Method 1: CLI Upload¶
Add the --wandb-project (and potentially --wandb-entity if not the default one) to your CLI command:
uv run eval_framework \
--context local \
--models tests/conftest.py \
--llm-name Llama31_8B_Instruct_HF \
--task-name ARC \
--num-fewshot 3 \
--num-samples 100 \
--output-dir "./test_outputs_folder" \
--wandb-project "my_wandb_project"
Method 2: Determined Configuration¶
Add wandb_project (and potentially wandb_entity if not the default one) as a hyperparameter in your Determined experiment config:
hyperparameters:
experiment_name: "my_experiment"
llm_name: "Llama31_8B_Instruct_HF"
wandb_project: "my_wandb_project"
task_args:
- task_name: "ARC"
num_fewshot: 3
num_samples: 100
Environment Variables¶
Required:
WANDB_API_KEY: Your WandB API key from wandb.ai/authorize
Optional (for S3-backed artifacts):
AWS_ACCESS_KEY_IDAWS_SECRET_ACCESS_KEYAWS_ENDPOINT_URL
Note: AWS variables are only needed if using reference-backed artifacts.
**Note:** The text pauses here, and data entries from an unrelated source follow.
(* ===== verification/Tables.v ===== *)
(** * SQLite tables through the SQLAlchemy session

    A table is the list of its rows in rowid order (the order in which
    [Model.query.all()] returns them from SQLite, which scans the table by
    rowid).  The typeclass [Row] gives the primary key of a row type; the
    three model classes are its instances (file [Models]).  Operations:

    - [query_get]: the row with a key or [None], what [Model.query.get(id)]
      returns once the id is bound ([Models.session_get]; [in_int64] is
      the signed 64-bit range the binding accepts);
    - [next_rowid]: the key SQLite gives an [INTEGER PRIMARY KEY] row
      inserted without one: one more than the largest key, [1] in an empty
      table (the tables are declared without [AUTOINCREMENT]);
    - [table_insert]: [session.add(row)] then [commit], the row at the end;
    - [delete_where]: the rows a cascade or a [session.delete] removes;
    - [update_row]: an attribute assignment on a loaded row, committed.

    The abstract specification of a table is a finite map from keys to
    rows ([to_map], a stdpp [gmap]); the refinement lemmas show that each
    list operation implements the corresponding map operation, and
    [rowid_choice_fresh], [next_rowid_choice] relate [next_rowid] to
    SQLite's documented rule [rowid_choice].
    [ids_wf] is the table invariant: keys positive and strictly
    increasing along the list. *)

From Stdlib Require Import ZArith List Lia Sorted.
From stdpp Require Import base list gmap.
From S2P Require Import Prelude.

(** The largest rowid, [2^63 - 1]: SQLite keys are signed 64-bit. *)
Definition max_rowid : Z := 9223372036854775807.

(** The smallest signed 64-bit integer, [-2^63]. *)
Definition min_int64 : Z := -9223372036854775808.

(** The Python [int]s a SQLite [INTEGER] holds: the range the [sqlite3]
    module accepts when it binds a parameter. *)
Definition in_int64 (z : Z) : Prop := (min_int64 <= z <= max_rowid)%Z.

#[export] Instance in_int64_dec z : Decision (in_int64 z).
Proof. unfold in_int64. apply _. Defined.

Class Row (R : Type) := row_id : R -> Z.

Section Table.
Context {R : Type} `{Row R}.
Implicit Types (t : list R) (r : R).

Definition query_get t (id : Z) : option R :=
  find (fun r => Z.eqb (row_id r) id) t.

Definition next_rowid t : Z :=
  match list_maxZ (map row_id t) with
  | None => 1
  | Some m => m + 1
  end%Z.

Definition table_insert t r : list R := t ++ [r].

Definition delete_where (p : R -> bool) t : list R :=
  List.filter (fun r => negb (p r)) t.

(** [session.delete(row)] for the row with key [id]. *)
Definition delete_id t (id : Z) : list R :=
  delete_where (fun r => Z.eqb (row_id r) id) t.

Definition update_row (id : Z) (f : R -> R) t : list R :=
  map (fun r => if Z.eqb (row_id r) id then f r else r) t.

Definition ids_wf t : Prop :=
  StronglySorted (fun a b => row_id a < row_id b)%Z t /\
  Forall (fun r => 1 <= row_id r)%Z t.

(** [ids_wf] as a boolean test. *)
Fixpoint sorted_ids (ids : list Z) : bool :=
  match ids with
  | [] => true
  | x :: l => forallb (fun y => Z.ltb x y) l && sorted_ids l
  end.

Definition ids_wfb t : bool :=
  sorted_ids (map row_id t) && forallb (fun r => Z.leb 1 (row_id r)) t.

(** The abstract table: a map from primary keys to rows. *)
Definition to_map t : gmap Z R :=
  list_to_map (map (fun r => (row_id r, r)) t).

(** The keys SQLite may give a new row (section "ROWIDs and the INTEGER
    PRIMARY KEY" of its documentation): one more than the largest key,
    [1] in an empty table, and, once the largest key is [max_rowid], any
    unused positive key (chosen at random). *)
Definition rowid_choice t (id : Z) : Prop :=
  match list_maxZ (map row_id t) with
  | None => id = 1%Z
  | Some m =>
      if Z.ltb m max_rowid then id = (m + 1)%Z
      else (1 <= id <= max_rowid)%Z /\ query_get t id = None
  end.

(** ** Lemmas on the concrete table *)

Lemma ids_wfb_sound t : ids_wfb t = true -> ids_wf t.
Proof.
  unfold ids_wfb. intros [Hs Hp]%andb_prop. split.
  - clear Hp. induction t as [|r t IH]; simpl in *; [constructor|].
    apply andb_prop in Hs as [Hall Hs]. constructor; [by apply IH|].
    rewrite forallb_forall in Hall. apply List.Forall_forall. intros x Hx.
    apply Z.ltb_lt, Hall, in_map, Hx.
  - rewrite forallb_forall in Hp. apply List.Forall_forall. intros x Hx.
    by apply Z.leb_le, Hp.
Qed.

Lemma query_get_Some t id r :
  query_get t id = Some r -> In r t /\ row_id r = id.
Proof.
  unfold query_get; intros Hf. apply find_some in Hf as [Hin Heq].
  split; [done|]. by apply Z.eqb_eq.
Qed.

Lemma query_get_not_in t id :
  Forall (fun r => row_id r <> id) t -> query_get t id = None.
Proof.
  unfold query_get; induction 1 as [|r t Hr _ IH]; simpl; [done|].
  destruct (Z.eqb_spec (row_id r) id); [contradiction|done].
Qed.

Lemma next_rowid_gt t : Forall (fun r => row_id r < next_rowid t)%Z t.
Proof.
  unfold next_rowid. destruct (list_maxZ (map row_id t)) as [m|] eqn:E.
  - apply list_maxZ_ge in E. rewrite (List.Forall_map row_id (fun x => (x <= m)%Z)) in E.
    eapply Forall_impl; [exact E|]. simpl; lia.
  - apply list_maxZ_None in E. destruct t; [constructor|discriminate].
Qed.

Lemma next_rowid_fresh t : query_get t (next_rowid t) = None.
Proof.
  apply query_get_not_in. eapply Forall_impl; [apply next_rowid_gt|]. simpl; lia.
Qed.

Lemma next_rowid_pos t : ids_wf t -> (1 <= next_rowid t)%Z.
Proof.
  intros [_ Hpos]. unfold next_rowid.
  destruct (list_maxZ (map row_id t)) as [m|] eqn:E; [|lia].
  destruct t as [|r t]; [discriminate|].
  apply list_maxZ_ge in E. inversion E; inversion Hpos; lia.
Qed.

Lemma StronglySorted_filter (P : R -> R -> Prop) (f : R -> bool) t :
  StronglySorted P t -> StronglySorted P (List.filter f t).
Proof.
  induction 1 as [|r t _ IH Hall]; simpl; [constructor|].
  destruct (f r); [|done]. constructor; [done|].
  apply List.Forall_forall; intros x Hx. apply (proj1 (List.Forall_forall _ _) Hall).
  by apply filter_In in Hx as [Hx _].
Qed.

Lemma StronglySorted_snoc (P : R -> R -> Prop) t r :
  StronglySorted P t -> Forall (fun x => P x r) t -> StronglySorted P (t ++ [r]).
Proof.
  induction 1 as [|x t _ IH Hall]; simpl; intros Hr.
  - repeat constructor.
  - inversion Hr; subst. constructor; [by apply IH|].
    apply Forall_app; split; [done|by constructor].
Qed.

Lemma ids_wf_insert t r :
  ids_wf t -> row_id r = next_rowid t -> ids_wf (table_insert t r).
Proof.
  intros [Hs Hpos] Hid. pose proof (next_rowid_pos t (conj Hs Hpos)).
  split.
  - apply StronglySorted_snoc; [done|]. rewrite Hid. apply next_rowid_gt.
  - apply Forall_app; split; [done|]. constructor; [lia|constructor].
Qed.

Lemma ids_wf_delete p t : ids_wf t -> ids_wf (delete_where p t).
Proof.
  intros [Hs Hpos]. split; [by apply StronglySorted_filter|].
  by apply Forall_list_filter.
Qed.

Lemma ids_wf_update id f t :
  (forall r, row_id (f r) = row_id r) -> ids_wf t -> ids_wf (update_row id f t).
Proof.
  intros Hf [Hs Hpos]. unfold update_row. split; [clear Hpos|clear Hs].
  - induction Hs as [|r t _ IH Hall]; simpl; [constructor|]. constructor; [done|].
    apply List.Forall_map. eapply Forall_impl; [exact Hall|]. intros x Hx.
    destruct (Z.eqb (row_id r) id), (Z.eqb (row_id x) id); rewrite ?Hf; done.
  - apply List.Forall_map. eapply Forall_impl; [exact Hpos|]. intros x Hx.
    destruct (Z.eqb (row_id x) id); rewrite ?Hf; done.
Qed.

(** Under the invariant, a row is found by its own key. *)
Lemma query_get_In t r : ids_wf t -> In r t -> query_get t (row_id r) = Some r.
Proof.
  intros [Hs _]. unfold query_get.
  induction Hs as [|x t _ IH Hall]; simpl; [done|]. intros [->|Hin].
  - by rewrite Z.eqb_refl.
  - pose proof (proj1 (List.Forall_forall _ _) Hall r Hin) as Hlt; simpl in Hlt.
    destruct (Z.eqb_spec (row_id x) (row_id r)); [lia|]. auto.
Qed.

(** ** Refinement: the list operations implement the map operations *)

Lemma to_map_lookup t id : to_map t !! id = query_get t id.
Proof.
  unfold to_map, query_get. induction t as [|r t IH]; simpl; [done|].
  destruct (Z.eqb_spec (row_id r) id) as [<-|Hne].
  - apply lookup_insert_eq.
  - by rewrite lookup_insert_ne.
Qed.

Lemma query_get_app t t' id :
  query_get (t ++ t') id =
  match query_get t id with Some r => Some r | None => query_get t' id end.
Proof.
  unfold query_get. induction t as [|r t IH]; simpl; [done|].
  by destruct (Z.eqb (row_id r) id).
Qed.

Lemma query_get_delete_id t id k :
  query_get (delete_id t id) k = if Z.eqb k id then None else query_get t k.
Proof.
  unfold query_get, delete_id, delete_where.
  induction t as [|r t IH]; simpl; [by destruct (Z.eqb k id)|].
  destruct (Z.eqb_spec (row_id r) id) as [Hr|Hr]; simpl.
  - rewrite IH. destruct (Z.eqb_spec k id); [done|].
    destruct (Z.eqb_spec (row_id r) k); [lia|done].
  - destruct (Z.eqb_spec (row_id r) k) as [<-|]; [|done].
    destruct (Z.eqb_spec (row_id r) id); [lia|done].
Qed.

Lemma query_get_insert t r k :
  query_get (table_insert t r) k =
  match query_get t k with
  | Some r' => Some r'
  | None => if Z.eqb (row_id r) k then Some r else None
  end.
Proof. unfold table_insert. rewrite query_get_app. done. Qed.

Lemma query_get_update id f t k :
  (forall r, row_id (f r) = row_id r) ->
  query_get (update_row id f t) k =
  if Z.eqb k id then f <$> query_get t k else query_get t k.
Proof.
  intros Hf. unfold query_get, update_row.
  induction t as [|r t IH]; simpl; [by destruct (Z.eqb k id)|].
  destruct (Z.eqb_spec (row_id r) id) as [Hr|Hr]; simpl; rewrite ?Hf.
  - destruct (Z.eqb_spec (row_id r) k), (Z.eqb_spec k id); try lia; done.
  - destruct (Z.eqb_spec (row_id r) k), (Z.eqb_spec k id); try lia; done.
Qed.

(** Inserting a row with a fresh key refines [<[key := row]>]. *)
Lemma to_map_insert t r :
  query_get t (row_id r) = None ->
  to_map (table_insert t r) = <[row_id r := r]> (to_map t).
Proof.
  intros Hfresh. apply map_eq; intros k.
  rewrite to_map_lookup, query_get_insert.
  destruct (Z.eqb_spec (row_id r) k) as [<-|Hne].
  - by rewrite Hfresh, lookup_insert_eq.
  - rewrite lookup_insert_ne by done. rewrite to_map_lookup.
    by destruct (query_get t k).
Qed.

(** Deleting by key refines [delete key]. *)
Lemma to_map_delete t id : to_map (delete_id t id) = delete id (to_map t).
Proof.
  apply map_eq; intros k. rewrite to_map_lookup, query_get_delete_id.
  destruct (Z.eqb_spec k id) as [->|Hne].
  - by rewrite lookup_delete_eq.
  - by rewrite lookup_delete_ne, to_map_lookup.
Qed.

(** Updating a row in place refines [alter]. *)
Lemma to_map_update id f t :
  (forall r, row_id (f r) = row_id r) ->
  to_map (update_row id f t) = alter f id (to_map t).
Proof.
  intros Hf. apply map_eq; intros k.
  rewrite to_map_lookup, query_get_update by done.
  destruct (Z.eqb_spec k id) as [->|Hne].
  - by rewrite lookup_alter_eq, to_map_lookup.
  - by rewrite lookup_alter_ne, to_map_lookup.
Qed.

Lemma Forall_update_row (P : R -> Prop) id f t :
  Forall P t -> (forall r, P (f r)) -> Forall P (update_row id f t).
Proof.
  intros Ht Hf. apply List.Forall_map. eapply Forall_impl; [exact Ht|].
  intros r Hr. by destruct (Z.eqb (row_id r) id).
Qed.

Lemma Forall_delete_where (P : R -> Prop) p t :
  Forall P t -> Forall P (delete_where p t).
Proof. apply Forall_list_filter. Qed.

Lemma Forall_delete_id (P : R -> Prop) t id : Forall P t -> Forall P (delete_id t id).
Proof. apply Forall_list_filter. Qed.

Lemma ids_wf_delete_id t id : ids_wf t -> ids_wf (delete_id t id).
Proof. apply ids_wf_delete. Qed.
Lemma rowid_choice_fresh t id :
  Forall (fun r => 1 <= row_id r <= max_rowid)%Z t -> rowid_choice t id ->
  (1 <= id <= max_rowid)%Z /\ query_get t id = None.
Proof.
  intros Hb. unfold rowid_choice.
  destruct (list_maxZ (map row_id t)) as [m|] eqn:E.
  - destruct (Z.ltb_spec m max_rowid) as [Hlt|_]; [intros ->|done].
    apply list_maxZ_In in E as Hin. apply list_maxZ_ge in E.
    apply in_map_iff in Hin as (r & <- & Hr).
    pose proof (proj1 (List.Forall_forall _ _) Hb r Hr). cbn beta in *. split; [lia|].
    apply query_get_not_in. apply List.Forall_forall. intros x Hx.
    rewrite (List.Forall_map row_id (fun z => z <= row_id r)%Z) in E.
    pose proof (proj1 (List.Forall_forall _ _) E x Hx). simpl in *. lia.
  - apply list_maxZ_None, map_eq_nil in E as ->. intros ->. split; [|done]. unfold max_rowid; lia.
Qed.

Lemma next_rowid_choice t :
  Forall (fun r => row_id r < max_rowid)%Z t -> rowid_choice t (next_rowid t).
Proof.
  intros Hb. unfold rowid_choice, next_rowid.
  destruct (list_maxZ (map row_id t)) as [m|] eqn:E; [|done].
  apply list_maxZ_In, in_map_iff in E as (r & <- & Hr).
  pose proof (proj1 (List.Forall_forall _ _) Hb r Hr). simpl in *.
  destruct (Z.ltb_spec (row_id r) max_rowid); [done|lia].
Qed.
End Table.

#[export] Hint Resolve next_rowid_fresh ids_wf_insert ids_wf_delete ids_wf_delete_id
  Forall_delete_where Forall_delete_id : heroes.

Section TableClaims.
Context {R : Type} `{Row R}.
Implicit Types (t : list R) (r : R).

Lemma delete_id_absent t id :
  Forall (fun r => row_id r <> id) t -> delete_id t id = t.
Proof.
  unfold delete_id, delete_where.
  induction 1 as [|r t Hr _ IH]; simpl; [done|].
  destruct (Z.eqb_spec (row_id r) id); [contradiction|]. simpl. by rewrite IH.
Qed.

(** C23: the key SQLite gives a new row is free among the live rows, but
    keys are not monotonic over time: when the newest row is deleted,
    the next insert gets the deleted row's key again. *)
Theorem rowid_fresh_not_monotonic t r :
  row_id r = next_rowid t ->
  query_get t (row_id r) = None /\
  next_rowid (delete_id (table_insert t r) (row_id r)) = row_id r.
Proof.
  intros Hid. rewrite Hid. split; [apply next_rowid_fresh|].
  unfold delete_id, delete_where, table_insert. rewrite List.filter_app.
  fold (delete_where (fun x => Z.eqb (row_id x) (next_rowid t)) t).
  fold (delete_id t (next_rowid t)).
  rewrite delete_id_absent.
  - simpl. rewrite Hid, Z.eqb_refl. simpl. by rewrite app_nil_r.
  - eapply Forall_impl; [apply next_rowid_gt|]. simpl; lia.
Qed.

End TableClaims.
Direct WandB artifact storage doesn’t require them.
Custom ones:
WANDB_CACHE_SKIP: Whether to use W&B cache when downloading model artifacts (defaults to False to avoid double storage).WANDB_ARTIFACT_DIR: Directory where model artifacts will be downloaded (if not given, a temporary one will be used).WANDB_ARTIFACT_WAIT_TIMEOUT_SEC: How long to wait for an artifact to become available on W&B if a corresponding “-local” version of the artifact is available.